After the troika of EU, ECB and IMF found a compromise
with Cyprus
to avoid a bankruptcy, which was approved by eurozone finance ministers in
early Monday morning hours, gold pared part of the gains made the week before.
It was a typical reaction as the worst case could be evaded. However, it was
not a smart move.
The bailout plan now excludes that deposits below the guaranteed
sum 100,000 euro will be partly expropriated. However, bank deposits above this
sum will still be confiscated. This has not been the case in Ireland or Spain , where the banking system had
been bailed out without depositors being robbed by the troika. And as pointed
out last week, the banking crisis in Cyprus was not the result of banks
lending recklessly to a booming real-estate sector. The solvency crisis in Cyprus was the collateral damage of the default
of Greece
on its government debt held by private investors, which was also enforced by
the troika.
Dutch finance minister and Eurogroup chairman Jeroen
Dijsselbloem stated on Monday afternoon that the solution enforced by the
troika and eurozone finance ministers would be a blue print for further banking
sector bailouts in the eurozone.
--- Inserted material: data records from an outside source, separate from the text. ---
(* ===== verification/GptUtils.v ===== *)
(** * GPT partition tables ([src/gpt-utils/gpt-utils.cpp])

    The partition-entry search, the boot-chain switch, the header state, the
    fail-safe update stages and the [gpt_disk] handle.  The functions are over
    the world of [BlockDev.v]; a header or an entry array is a byte buffer, a
    pointer into it an offset. *)
From S2P Require Import Prelude Bytes BlockDev UfsBsg.

(** ** Constants ([gpt-utils.h]) *)
Abbreviation HEADER_SIZE_OFFSET := 12.
Abbreviation HEADER_CRC_OFFSET := 16.
Abbreviation PENTRIES_OFFSET := 72.
Abbreviation PARTITION_COUNT_OFFSET := 80.
Abbreviation PENTRY_SIZE_OFFSET := 84.
Abbreviation PARTITION_CRC_OFFSET := 88.
Abbreviation TYPE_GUID_SIZE := 16.
Abbreviation PTN_ENTRY_SIZE := 128.
Abbreviation PARTITION_NAME_OFFSET := 56.
Abbreviation MAX_GPT_NAME_SIZE := 72.
Abbreviation ATTRIBUTE_FLAG_OFFSET := 48.
Abbreviation AB_FLAG_OFFSET := 54.
Abbreviation GPT_DISK_INIT_MAGIC := 0xABCD.

(** ["EFI PART"] with its terminator: [sizeof(GPT_SIGNATURE)] is 9. *)
Definition GPT_SIGNATURE : buf := str_bytes "EFI PART" ++ [0].

Definition PTN_XBL : string := "xbl".
Definition PTN_SWAP_LIST : list string :=
  [PTN_XBL; "xbl_config"; "sbl1"; "rpm"; "tz"; "aboot"; "abl"; "hyp"; "lksecapp"; "keymaster";
   "cmnlib"; "cmnlib32"; "cmnlib64"; "pmic"; "apdp"; "devcfg"; "hosd"; "keystore"; "msadp"; "mdtp";
   "mdtpsecapp"; "dsp"; "aop"; "qupfw"; "vbmeta"; "dtbo"; "imagefv"; "ImageFv"; "multiimgoem";
   "multiimgqti"; "uefisecapp"; "shrm"; "cpucp"]%string.
Definition AB_PTN_LIST : list string :=
  PTN_SWAP_LIST ++
  ["boot"; "system"; "vendor"; "odm"; "modem"; "bluetooth"; "fsg"; "logo"; "mdm1m9kefs3"; "prov";
   "spss"; "storsec"; "vbmeta_system"; "vendor_boot"]%string.

Definition BLK_DEV_FILE : string := "/dev/block/mmcblk0".
Definition BAK_PTN_NAME_EXT : string := "bak".
Definition BOOT_DEV_DIR : string := "/dev/block/bootdevice/by-name".
Definition XBL_PRIMARY : string := "/dev/block/bootdevice/by-name/xbl".
Definition XBL_BACKUP : string := "/dev/block/bootdevice/by-name/xblbak".
Definition XBL_AB_PRIMARY : string := "/dev/block/bootdevice/by-name/xbl_a".
Definition XBL_AB_SECONDARY : string := "/dev/block/bootdevice/by-name/xbl_b".
Definition MAX_LUNS : Z := 26.
Definition PATH_TRUNCATE_LOC : nat := 14.
Definition LUN_NAME_START_LOC : nat := 11.
Definition PATH_MAX : nat := 4096.
Definition BOOT_LUN_A_ID : Z := 1.
Definition BOOT_LUN_B_ID : Z := 2.

Inductive gpt_state := GPT_OK | GPT_BAD_SIGNATURE | GPT_BAD_CRC.
Inductive gpt_instance := PRIMARY_GPT | SECONDARY_GPT.
Inductive boot_chain := NORMAL_BOOT | BACKUP_BOOT.
(** [enum boot_update_stage]; the code compares it with [internal_stage - 1]. *)
Abbreviation UPDATE_MAIN := 1.
Abbreviation UPDATE_BACKUP := 2.
Abbreviation UPDATE_FINALIZE := 3.

#[export] Instance gpt_state_eq_dec : EqDecision gpt_state.
Proof. solve_decision. Defined.
#[export] Instance boot_chain_eq_dec : EqDecision boot_chain.
Proof. solve_decision. Defined.

Record gpt_disk := GptDisk {
  hdr : option buf; hdr_crc : Z; hdr_bak : option buf; hdr_bak_crc : Z;
  pentry_arr : option buf; pentry_arr_bak : option buf;
  pentry_arr_size : Z; pentry_size : Z; pentry_arr_crc : Z; pentry_arr_bak_crc : Z;
  devpath : string; block_size : Z; is_initialized : Z;
}.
While he later paddled back, he already had
let the cat out of the bag. Also an initiative of a member of the European
parliament points to the same direction. Saver be aware, if in trouble the
government will steal your money!
So far, there has been no contagion in other southern
European countries and even the situation remained relatively calm in Cyprus after
banks re-opened on Thursday. However, in Cyprus ,
this is only due to massive capital controls, which violate the spirit of the Lisbon treaty and are
only allowed in cases of emergency. But as mistakes made by politicians are
often the root-cause of a crisis and then politicians decide again on the
imposition of capital controls, investors can not rely on the freedom of moving
capital from one place to the other.
The financial system of the eurozone was never a single
market as it is the case in the US .
However, with the launch of the single currency, a process of more integration
started. Until the financial crisis broke out, a successful process of
integration within the eurzone took place. Rates of lending from banks
converged to only small spreads. Thus, the monetary policy of the ECB acting
upon the maxim of one size fits all had the same impact throughout the single
currency area. But this all changed after the financial crisis of 2008, and the
management of the debt crisis by the Eurogroup finance ministers made the
situation worse.
ECB president Draghi was successful in calming the
situation down last summer, when he gave his pledge that the ECB would do
everything within its mandate to secure the euro. The capital flight within the
eurozone not only came to a stop but reversed as some investors repatriated
funds again to domestic banks. The balances of the Target system, which
reflected the flight into the safe haven of German Bunds, declined again albeit
still being far above pre-crisis levels. With the solution to solve the banking
crisis in Cyprus , dictated
by the jurists Mrs. Lagard and Mr. Schaeuble, this trend is likely to reverse
again, once the capital controls in Cyprus are fully lifted.